Старшаки вполголоса спорили о том, что Джим скорее всего себе решил Клопа взять в качестве «душечки». Другие, помладше, предполагали что новичок просто найденный брат Клопа и теперь его защищает, о подобном они читали в книгах или слышали от старших сестёр, которые эти книги читали.
После обеда были какие то хозяйственные заботы по переноске и чистке котлов, и прочего на камбузе, и ничего интересного, после тренировок на нижних палубах и сбеганию на скорость с сумками с шёлковыми пакетами «пороха», даже и не предвиделось.
Юнги рассказали Джиму что подобное тренировкам или учениям у них скорее за развлечение, и на самом деле их проводят не так уж и часто. Большая часть работы для юнг — это труд раба при судне: чистка и уборка, присмотр за чем либо и тому подобные грязные унизительные работы.
Вечером, после отбоя, всех юнг под присмотром моряка отправили в их кубрик и тщательно заперли помещение соседней комнатушки, через двери которого можно было попасть на верхнюю палубу.
Старшаки стали натягивать на верёвках свои гамаки, недобро поглядывая на Джима и всем видом показывая что не собираются снова его терпеть лежащим вместе с ними на гамаках.
Ещё по пути в их общий кубрик, Клоп шепнул Джиму что слышал как старшаки сейчас сговаривались и взяв на кухне заточки или просто украв какие из малых ножей, собираются уже этой ночью поквитаться с новичком за всё, а потом, устроить «воспитание» и прочим, кто его поддержал.
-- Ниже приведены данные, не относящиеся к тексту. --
(* ===== verification/Paths.v ===== *)
(** * node:path on POSIX paths

    [createProject] computes [path.resolve(process.cwd(), projectName)]
    and then [path.join(projectPath, "package.json")] and the like.  An
    absolute path is a list of segments from the root ([[]] is ["/"]).
    [path.resolve] splits the name on ['/'], starts from the root when the
    name is absolute and from the working directory otherwise, drops empty
    and ['.'] segments and lets ['..'] remove the last segment (at the
    root it stays at the root).  The file proves that splitting and
    joining on ['/'] are inverse and that [path.join] of plain segments
    appends them. *)

From S2P Require Import Prelude.

Abbreviation path := (list string).

(** ** Splitting and joining on ['/'] *)

Fixpoint split_slash (s : string) : list string :=
  match s with
  | EmptyString => [""]
  | String c s' =>
      let rest := split_slash s' in
      if Ascii.eqb c "/"%char then "" :: rest
      else match rest with
           | [] => [String c ""]
           | x :: xs => String c x :: xs
           end
  end.

Fixpoint join_slash (l : list string) : string :=
  match l with
  | [] => ""
  | [x] => x
  | x :: xs => (x ++ "/" ++ join_slash xs)%string
  end.

Definition has_slash (s : string) : bool :=
  existsb (λ c, Ascii.eqb c "/"%char) (list_ascii_of_string s).

(** ** Normal form *)

(** A segment of a normalised path. *)
Definition seg_ok (s : string) : bool :=
  negb (String.eqb s "") && negb (String.eqb s ".") && negb (String.eqb s "..")
  && negb (has_slash s).

Definition path_wf (p : path) : Prop := Forall (λ s, seg_ok s = true) p.

#[export] Instance path_wf_dec p : Decision (path_wf p).
Proof. unfold path_wf. apply _. Defined.

(** One segment of [normalizeString]; the accumulator is reversed. *)
Definition norm_step (acc : list string) (seg : string) : list string :=
  if String.eqb seg "" || String.eqb seg "." then acc
  else if String.eqb seg ".." then tail acc
  else seg :: acc.

Definition normalize (base : path) (segs : list string) : path :=
  rev (fold_left norm_step segs (rev base)).

Definition is_absolute (s : string) : bool :=
  match s with
  | String c _ => Ascii.eqb c "/"%char
  | EmptyString => false
  end.

(** [path.resolve(cwd, name)] *)
Definition resolve (cwd : path) (name : string) : path :=
  if is_absolute name then normalize [] (split_slash name)
  else normalize cwd (split_slash name).

(** [path.join(p, s1, ..., sn)] for an absolute [p]. *)
Definition join (p : path) (segs : list string) : path :=
  normalize p (List.concat (map split_slash segs)).

(** ** Lemmas *)

Lemma split_slash_nonempty s : split_slash s ≠ [].
Proof.
  induction s as [|c s IH]; cbn; [done|].
  destruct (Ascii.eqb c "/"%char); [done|]. by destruct (split_slash s).
Qed.

Lemma join_slash_cons_char c x xs :
  join_slash (String c x :: xs) = String c (join_slash (x :: xs)).
Proof. by destruct xs. Qed.

(** Splitting a string on ['/'] and joining the pieces with ['/']
    gives the string back (the split loses nothing, not even empty
    segments). *)
Lemma join_split_slash s : join_slash (split_slash s) = s.
Proof.
  induction s as [|c s IH]; cbn; [done|].
  pose proof (split_slash_nonempty s) as Hne.
  destruct (Ascii.eqb c "/"%char) eqn:Hc.
  - apply Ascii.eqb_eq in Hc as ->.
    destruct (split_slash s) as [|x xs]; [done|]. rewrite <-IH. by destruct xs.
  - destruct (split_slash s) as [|x xs]; [done|].
    rewrite join_slash_cons_char. by rewrite IH.
Qed.

Lemma has_slash_cons c s :
  has_slash (String c s) = Ascii.eqb c "/"%char || has_slash s.
Proof. done. Qed.

(** No piece of a split contains ['/']. *)
Lemma split_slash_no_slash s : Forall (λ x, has_slash x = false) (split_slash s).
Proof.
  induction s as [|c s IH]; cbn; [by repeat constructor|].
  destruct (Ascii.eqb c "/"%char) eqn:Hc; [by constructor|].
  destruct (split_slash s) as [|x xs]; [by repeat constructor; rewrite has_slash_cons, Hc|].
  inversion IH; subst. constructor; [|done]. by rewrite has_slash_cons, Hc.
Qed.

Lemma norm_step_wf acc seg :
  has_slash seg = false → path_wf acc → path_wf (norm_step acc seg).
Proof.
  intros Hs Hacc. unfold norm_step.
  destruct (String.eqb seg "") eqn:H1; [done|].
  destruct (String.eqb seg ".") eqn:H2; [done|]. cbn.
  destruct (String.eqb seg "..") eqn:H3.
  - destruct acc; [constructor|]. by inversion Hacc.
  - constructor; [|done]. unfold seg_ok. by rewrite H1, H2, H3, Hs.
Qed.

Lemma fold_norm_step_wf segs acc :
  Forall (λ x, has_slash x = false) segs → path_wf acc →
  path_wf (fold_left norm_step segs acc).
Proof.
  revert acc. induction segs as [|s segs IH]; intros acc Hs Hacc; cbn; [done|].
  inversion Hs; subst. apply IH; [done|]. by apply norm_step_wf.
Qed.

Lemma path_wf_rev p : path_wf (rev p) ↔ path_wf p.
Proof.
  unfold path_wf. split; [|apply Forall_rev].
  intros H. rewrite <-(rev_involutive p). by apply Forall_rev.
Qed.

Lemma normalize_wf base segs :
  path_wf base → Forall (λ x, has_slash x = false) segs → path_wf (normalize base segs).
Proof.
  intros Hb Hs. unfold normalize. apply path_wf_rev.
  apply fold_norm_step_wf; [done|]. by apply path_wf_rev.
Qed.

(** A segment in normal form is pushed as it is. *)
Lemma norm_step_ok acc seg : seg_ok seg = true → norm_step acc seg = seg :: acc.
Proof.
  unfold seg_ok, norm_step.
  destruct (String.eqb seg ""), (String.eqb seg "."), (String.eqb seg ".."); done.
Qed.

Lemma normalize_plain base segs :
  path_wf segs → normalize base segs = base ++ segs.
Proof.
  intros Hs. unfold normalize.
  enough (H : ∀ acc, fold_left norm_step segs acc = rev segs ++ acc).
  { by rewrite H, rev_app_distr, !rev_involutive. }
  induction Hs as [|s segs Hs Hsegs IH]; intros acc; cbn; [done|].
  rewrite norm_step_ok by done. rewrite IH. by rewrite <-app_assoc.
Qed.

Lemma split_slash_plain s : has_slash s = false → s ≠ "" → split_slash s = [s].
Proof.
  induction s as [|c s IH]; [done|]. intros Hs _. cbn.
  rewrite has_slash_cons in Hs. apply orb_false_iff in Hs as [Hc Hs]. rewrite Hc.
  destruct s as [|c' s']; [done|]. rewrite IH by done. done.
Qed.

#[export] Hint Resolve split_slash_no_slash normalize_wf : forge.

(** Joining one segment in normal form appends it. *)
Lemma join_segment p s : seg_ok s = true → join p [s] = p ++ [s].
Proof.
  intros Hs. unfold join. cbn. rewrite app_nil_r.
  assert (has_slash s = false) as Hslash.
  { unfold seg_ok in Hs. apply andb_true_iff in Hs as [_ H]. by apply negb_true_iff. }
  rewrite split_slash_plain; [| done | intros ->; vm_compute in Hs; discriminate].
  apply normalize_plain. by repeat constructor.
Qed.

Lemma join_segment_ne_nil p s : seg_ok s = true → join p [s] ≠ [].
Proof. intros Hs. rewrite join_segment by done. by destruct p. Qed.

#[export] Hint Resolve join_segment_ne_nil : forge.
#[export] Hint Extern 1 (seg_ok _ = true) => reflexivity : forge.

(** Joining segments in normal form appends them. *)
Lemma join_plain p segs : path_wf segs → join p segs = p ++ segs.
Proof.
  intros Hs. unfold join.
  assert (List.concat (map split_slash segs) = segs) as ->.
  { induction Hs as [|s segs Hs' _ IH]; [done|]. cbn. rewrite IH.
    unfold seg_ok in Hs'. apply andb_true_iff in Hs' as [H1 H2].
    rewrite split_slash_plain; [done|by apply negb_true_iff|].
    intros ->. vm_compute in H1. discriminate. }
  by apply normalize_plain.
Qed.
Однако опыт прошедших суток и то, чему его учити «бородачи» на берегу, когда Джим вместе с ними перетаскивал грузы с затонувших суден в «Адмирал Бенбоу», не прошли для подростка даром: на кухне он смог напихать себе в закатанные рукава рубахи достаточно соли и захватить деревяшку с железным наконечником, совсем крохотную, как чайная ложка — и предназначенную непойми для каких камбузных нужд.